Culture is understood in Anthropology as the symbolic, ideational, and intangible aspects of human societies. The “essence of a culture is not its artifacts, tools, or other tangible cultural elements but how the members of the group interpret, use, and perceive them” (1). It is the values and beliefs based on knowledge and perceptions chosen and expressed through behaviour, image, and sound. According to my students, culture is about food and religion and clothing.
I realized that these slides my students created as part of a lesson on global issues are just the beginning of an authentic exploration of culture, identity, and representation. This realization was particularly important to explore on a more meaningful level in the multicultural learning environment of my school.
How are educators to challenge the assumptions surrounding culture?
How will we decide whose voices will be heard?

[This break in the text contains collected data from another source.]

(** A tag that holds a colon splits in two at the first one. *)
Lemma split_first_colon tag :
  Str.has_char ":" tag = true →
  ∃ k v, Str.split ":" (Some 1%nat) tag = [k; v].
Proof.
  induction tag as [|c rest IH]; simpl; [done|].
  case_bool_decide as Hc; simpl.
  - intros _. rewrite split_no_limit_left. eauto.
  - intros Hrest. destruct (IH Hrest) as (k & v & ->). eauto.
Qed.

(** The [tags] comprehension of the polled path never raises. *)
Lemma polled_tags_total event_tags : is_Some (polled_tags event_tags).
Proof.
  unfold polled_tags.
  assert (is_Some (mapM (λ tag, unpack2 (Str.split ":" (Some 1%nat) tag))
                        (List.filter (Str.has_char ":") event_tags))) as [pairs ->];
    [|by eexists].
  induction event_tags as [|tag rest IH]; simpl; [by eexists|].
  destruct (Str.has_char ":" tag) eqn:Htag; [|done].
  destruct (split_first_colon tag Htag) as (k & v & Hkv).
  destruct IH as [pairs Hpairs].
  exists ((k, v) :: pairs). simpl. rewrite Hkv. simpl. by rewrite Hpairs.
Qed.
(** * Capital Compass: the data pipeline (parser, scoring engine,
      aggregators, exporter)

    A shallow embedding of [parseCSV], [processData] and
    [exportCompaniesToCSV] and of the helpers they call, followed by the
    properties of the specification that were checked against them.
    Further properties of the same functions follow, and with them the
    code that computes on the result of the pipeline: the loading of
    several files, the median of the dashboard, the pager of the company
    list and the theme selection of the trend chart.

    Conventions of the embedding.
    - A JavaScript string is a [string]: a sequence of code units, read as
      the code points U+0000..U+00FF.
    - A JavaScript number is a [num]: an exact rational, the two
      infinities, or NaN.  The arithmetic of [Num] is exact: it does not
      round to IEEE binary64 and does not overflow, and the sign of zero
      is not tracked.  Where a property depends on the rounding (the
      percentages of the trends, which are rendered with one decimal) the
      operations of [Double] are used, which round the exact result to
      the nearest binary64 number; where it depends on the absence of
      overflow (the ranges of the scores) it is stated for numbers of a
      bounded magnitude.  [parseInt] and [parseFloat] read a numeral as
      the exact number it writes: it is not rounded, and a numeral beyond
      the range of binary64 does not read as an infinity.
    - A raw record (a JavaScript object used as a dictionary from column
      name to text) is a [gmap string string]; a missing key is
      [undefined].
    - A [Map] is an insertion-ordered association list without duplicate
      keys ([mapSet], [mapGet]); [Array.prototype.sort] is a stable
      insertion sort driven by the sign of the comparator. *)

From Stdlib Require Import QArith Qround Qabs Qpower Lqa ZArith Lia List Ascii.
From Stdlib Require Import String.
From Stdlib Require Import DecimalString DecimalNat Permutation Sorted.
From stdpp Require Import gmap strings list.

Open Scope string_scope.
Open Scope Z_scope.

(* ================================================================== *)
(** ** Strings *)
(* ================================================================== *)

Module Str.

(** The quote, comma and line feed characters. *)
Definition dquote : ascii := "034"%char.
Definition comma : ascii := ","%char.
Definition newline : ascii := "010"%char.

Definition str1 (c : ascii) : string := String c EmptyString.

(** WhiteSpace and LineTerminator code points below U+0100: TAB, LF, VT,
    FF, CR, SP and NBSP. *)
Definition isWhite (c : ascii) : bool :=
  let n := N_of_ascii c in
  ((9 <=? n) && (n <=? 13) || (n =? 32) || (n =? 160))%N.

Definition isDigit (c : ascii) : bool :=
  let n := N_of_ascii c in ((48 <=? n) && (n <=? 57))%N.

(** Word characters of a regular expression without the [u] flag. *)
Definition isWordChar (c : ascii) : bool :=
  let n := N_of_ascii c in
  (isDigit c || (65 <=? n) && (n <=? 90) || (97 <=? n) && (n <=? 122)
   || (n =? 95))%N.

Definition lowerChar (c : ascii) : ascii :=
  let n := N_of_ascii c in
  if ((65 <=? n) && (n <=? 90)
      || (192 <=? n) && (n <=? 222) && negb (n =? 215))%N
  then ascii_of_N (n + 32) else c.

Fixpoint toLowerCase (s : string) : string :=
  match s with
  | EmptyString => EmptyString
  | String c r => String (lowerChar c) (toLowerCase r)
  end.

Fixpoint trimStart (s : string) : string :=
  match s with
  | String c r => if isWhite c then trimStart r else s
  | EmptyString => EmptyString
  end.

Fixpoint trimEnd (s : string) : string :=
  match s with
  | EmptyString => EmptyString
  | String c r =>
      match trimEnd r with
      | EmptyString => if isWhite c then EmptyString else str1 c
      | r' => String c r'
      end
  end.

Definition trim (s : string) : string := trimEnd (trimStart s).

One approach to facilitate learning surrounding culture and identity is through art education. Art can provide us with a tangible object to discuss intangible concepts of identity, and help bring words and understanding to such abstruse constructs. Art is experienced through the senses and acts as a window into cultural representation. The representational power of art is intertwined with the interpretation of symbols used to communicate cognitive processes that are unique to each person. The creation of art can also be used to help students construct meaning surrounding culture and identity.As an art educator, Stacy Friedman explores issues of racism through puppetry. She has students design, create and script puppets with a commentary on conflicts surrounding identity representations. She notes that the puppets “serve as sort of metaphorical Trojan horses helping us to enter into uncomfortable discourse through a seemingly benign medium” (2). Friedman’s intent is that the puppets open up a door to higher critical thinking and have the potential to become a mechanism for exploring the thoughts and voices of others. Art is an individual encounter based on the mental filters and prior experiences of a specific person.

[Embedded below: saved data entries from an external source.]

(** The items met below [top] carry [top] in front. *)
Lemma In_loop_items_below (folder : mount) (topdown : bool) (t : node) :
  forall (top : list string) (x : path),
    In x (loop_items folder (os_walk topdown top t)) ->
    fst x = folder /\ exists n r, snd x = top ++ n :: r.
Proof.
  induction t as [a data | a es IH |] using node_induction; intros top x;
    try contradiction.
  rewrite loop_items_os_walk_dir. intros H.
  assert (In x (here_items folder top es)
          \/ In x (loop_items folder (walk_entries topdown top es)))
    as [Hx|Hx] by (destruct topdown; apply in_app_or in H; tauto).
  - apply In_here_items in Hx as (n & -> & _). simpl. eauto.
  - clear H. induction es as [|[m d] r IHr]; [contradiction|].
    simpl in Hx. rewrite loop_items_app in Hx. inversion IH as [|? ? Hd Hr].
    apply in_app_or in Hx as [Hx|Hx]; [|auto].
    destruct (is_dir d); [|contradiction].
    destruct (Hd _ _ Hx) as (Hf & n & s & Hs). simpl in Hs.
    split; [assumption|]. exists m, (n :: s). now rewrite <- app_assoc in Hs.
Qed.

Lemma In_walk_entries_below (folder : mount) (topdown : bool)
  (top : list string) (es : entries_t) (x : path) :
  In x (loop_items folder (walk_entries topdown top es)) ->
  fst x = folder
  /\ exists n k r, In n (map fst es) /\ snd x = top ++ n :: k :: r.
Proof.
  induction es as [|[m d] r IH]; [contradiction|].
  simpl. rewrite loop_items_app. intros H.
  apply in_app_or in H as [H|H].
  - destruct (is_dir d); [|contradiction].
    apply In_loop_items_below in H as (Hf & n & s & Hs).
    split; [assumption|]. exists m, n, s. split; [auto|].
    now rewrite <- app_assoc in Hs.
  - destruct (IH H) as (Hf & n & k & s & Hn & Hs). split; [assumption|].
    exists n, k, s. auto.
Qed.

Lemma strictly_below_length (x y : path) :
  strictly_below x y -> (List.length (snd x) < List.length (snd y))%nat.
Proof.
  intros (_ & n & r & ->). rewrite length_app. simpl. lia.
Qed.

Lemma strictly_below_first (x y : path) (top rx ry : list string)
  (n m : string) :
  strictly_below x y -> snd x = top ++ n :: rx -> snd y = top ++ m :: ry ->
  n = m.
Proof.
  intros (_ & k & s & Hy) Hx Hy'. rewrite Hx, Hy', <- app_assoc in Hy.
  apply app_inv_head in Hy. simpl in Hy. congruence.
Qed.

Lemma here_items_ordered (folder : mount) (topdown : bool)
  (top : list string) (es : entries_t) :
  ForallOrdPairs (walk_order topdown) (here_items folder top es).
Proof.
  apply ForallPairs_ForallOrdPairs. intros x y Hx Hy.
  apply In_here_items in Hx as (n & -> & _).
  apply In_here_items in Hy as (m & -> & _).
  destruct topdown; simpl; intros H; apply strictly_below_length in H;
    simpl in H; rewrite !length_app in H; simpl in H; lia.
Qed.

(** A directory is met after all that lies below it when the walk is
    bottom-up, and before when it is top-down. *)
Lemma os_walk_ordered (folder : mount) (topdown : bool) (t : node) :
  forall top, well_formed t ->
    ForallOrdPairs (walk_order topdown)
      (loop_items folder (os_walk topdown top t)).
Proof.
  induction t as [a data | a es IH |] using node_induction; intros top Hwf;
    try constructor.
  apply well_formed_dir in Hwf as [Hnd Hwf].
  assert (ForallOrdPairs (walk_order topdown)
            (loop_items folder (walk_entries topdown top es))) as Hsub.
  { clear a. induction es as [|[m d] r IHr]; [constructor|].
    simpl. rewrite loop_items_app.
    inversion IH as [|? ? Hd Hr]. inversion Hwf as [|? ? Wd Wr].
    inversion Hnd as [|? ? Hm Hnd']. subst.
    apply ForallOrdPairs_app; [| now apply IHr |].
    - destruct (is_dir d); [now apply Hd | constructor].
    - intros x y Hx Hy. destruct (is_dir d); [|contradiction].
      apply In_loop_items_below in Hx as (_ & n & s & Hs).
      apply In_walk_entries_below in Hy as (_ & n' & k & s' & Hn' & Hs').
      simpl in Hs. rewrite <- app_assoc in Hs. simpl in Hs.
      destruct topdown; simpl; intros H.
      + apply (strictly_below_first _ _ _ _ _ _ _ H Hs') in Hs. congruence.
      + apply (strictly_below_first _ _ _ _ _ _ _ H Hs) in Hs'. congruence. }
  rewrite loop_items_os_walk_dir.
  destruct topdown; apply ForallOrdPairs_app; auto using here_items_ordered.
  - intros x y Hx Hy. simpl. intros H.
    apply In_here_items in Hx as (n & -> & _).
    apply In_walk_entries_below in Hy as (_ & n' & k & s' & _ & Hs').
    apply strictly_below_length in H. rewrite Hs' in H. simpl in H.
    rewrite !length_app in H. simpl in H. lia.
  - intros x y Hx Hy. simpl. intros H.
    apply In_here_items in Hy as (n & -> & _).
    apply In_walk_entries_below in Hx as (_ & n' & k & s' & _ & Hs').
    apply strictly_below_length in H. rewrite Hs' in H. simpl in H.
    rewrite !length_app in H. simpl in H. lia.
Qed.

(** ** The equivalence check *)

Lemma exists_stat (w : world) (p : path) :
  os_path_exists w p = true -> exists c, stat w p = Ok c.
Proof.
  unfold os_path_exists. destruct (stat w p) as [c|e]; [eauto | discriminate].
Qed.

Lemma isdir_stat (w : world) (p : path) :
  os_path_isdir w p = true -> exists a es, stat w p = Ok (Dir a es).
Proof.
  unfold os_path_isdir. destruct (stat w p) as [[| a es |]|e]; simpl;
    try discriminate. eauto.
Qed.

(** C2, as far as the code goes: a missing destination needs a write; an
    existing destination of a source directory does not; for a source that
    is a regular file, an existing destination needs a write exactly when
    its modification time or its size differs from the source's. When the
    destination exists and the status of the source cannot be read, the
    check does not answer: the error of [os.stat] escapes it. *)
Theorem same_file_check_cases (w : world) (source_item dest_item : path) :
  (os_path_exists w dest_item = false ->
   same_file_check w source_item dest_item = Ok true)
  /\ (os_path_exists w dest_item = true ->
      os_path_isdir w source_item = true ->
      same_file_check w source_item dest_item = Ok false)
  /\ (forall a data d,
        stat w source_item = Ok (File a data) ->
        stat w dest_item = Ok d ->
        same_file_check w source_item dest_item
        = Ok (negb ((st_mtime d =? f_mtime a)
                    && (st_size d =? Z.of_nat (String.length data)))))
  /\ (forall e,
        os_path_exists w dest_item = true ->
        stat w source_item = Raise e ->
        same_file_check w source_item dest_item = Raise e).
Proof.
  unfold same_file_check. repeat split.
  - intros ->. reflexivity.
  - intros -> ->. reflexivity.
  - intros a data d Hs Hd.
    unfold os_path_exists, os_path_isdir, os_path_getmtime, os_path_getsize.
    rewrite Hs, Hd. simpl.
    destruct (st_mtime d =? f_mtime a); simpl; reflexivity.
  - intros e Hd Hs. rewrite Hd. simpl.
    destruct (exists_stat _ _ Hd) as [d Hd'].
    unfold os_path_isdir, os_path_getmtime. rewrite Hs, Hd'. reflexivity.
Qed.

Lemma same_file_check_cases_witness :
  same_file_check Sample.scenario (Source, ["a.txt"]) (Destination, ["a.txt"])
  = Ok true
  /\ same_file_check Sample.scenario (Source, ["sub"]) (Destination, ["sub"])
     = Ok false
  /\ same_file_check Sample.scenario (Source, ["a.txt"])
       (Destination, ["b.txt"]) = Ok true
  /\ same_file_check Sample.scenario (Source, ["b.txt"])
       (Destination, ["b.txt"]) = Raise FileNotFoundError.
Proof.
  pose proof (same_file_check_cases Sample.scenario (Source, ["a.txt"])
                (Destination, ["a.txt"])) as H1.
  pose proof (same_file_check_cases Sample.scenario (Source, ["sub"])
                (Destination, ["sub"])) as H2.
  pose proof (same_file_check_cases Sample.scenario (Source, ["a.txt"])
                (Destination, ["b.txt"])) as H3.
  pose proof (same_file_check_cases Sample.scenario (Source, ["b.txt"])
                (Destination, ["b.txt"])) as H4.
  split; [|split; [|split]].
  - apply H1. reflexivity.
  - apply H2; reflexivity.
  - apply (proj1 (proj2 (proj2 H3)) (Sample.fa 7) "0123456789"
             (File (Sample.fa 5) "x")); reflexivity.
  - apply (proj2 (proj2 (proj2 H4))); reflexivity.
Defined.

French artist JR’s street art toys with identity by challenging preconceptions and reductive images propagated by advertising and the media. He work can be found in war-torn and conflict ridden areas of developing countries. JR snaps black and white portraits of local people and literally pastes blown up paper photocopies of these images in the streets. Powerful images of women were pasted around a slum in Kenya, Israeli and Palestinian portraits were placed next to one another in the Middle East, and portraits lined the streets of poor areas of India. JR does not explicitly explain the meaning of his art but instead allows the audience to interpret the art themselves by collecting the stories of those featured in his portraits. He also notes that his projects aid in the construction of his own mindset regarding culture and identity.
Shouldn't students become producers of art as an alternative to the traditional
consumption-centred model to emancipate students from media bias
and offer a different perspective of how meaning is created?
Authorship of media texts and tangible art can be applied to forms of critical analysis that “open up alternative positions from which students can think, debate, act” (3). Not only can art serve as a surrogate of abstract ideas surrounding culture, but the “truths” about identity and culture can be interrogated and constructed through the production of artifacts.
1. Banks, J.A., Banks, & McGee, C. A. (1989). Multicultural education. Needham Heights, MA: Allyn & Bacon.
2. Friedman, S. (2004). Responsibility and re/presentation: Reflection on digital video and puppet-based inquiry.
3. Goldfarb, B. (2002). Students as producers. Visual pedagogy: Media cultures in and beyond the classroom (pp. 57-83). Durham: Duke University Press.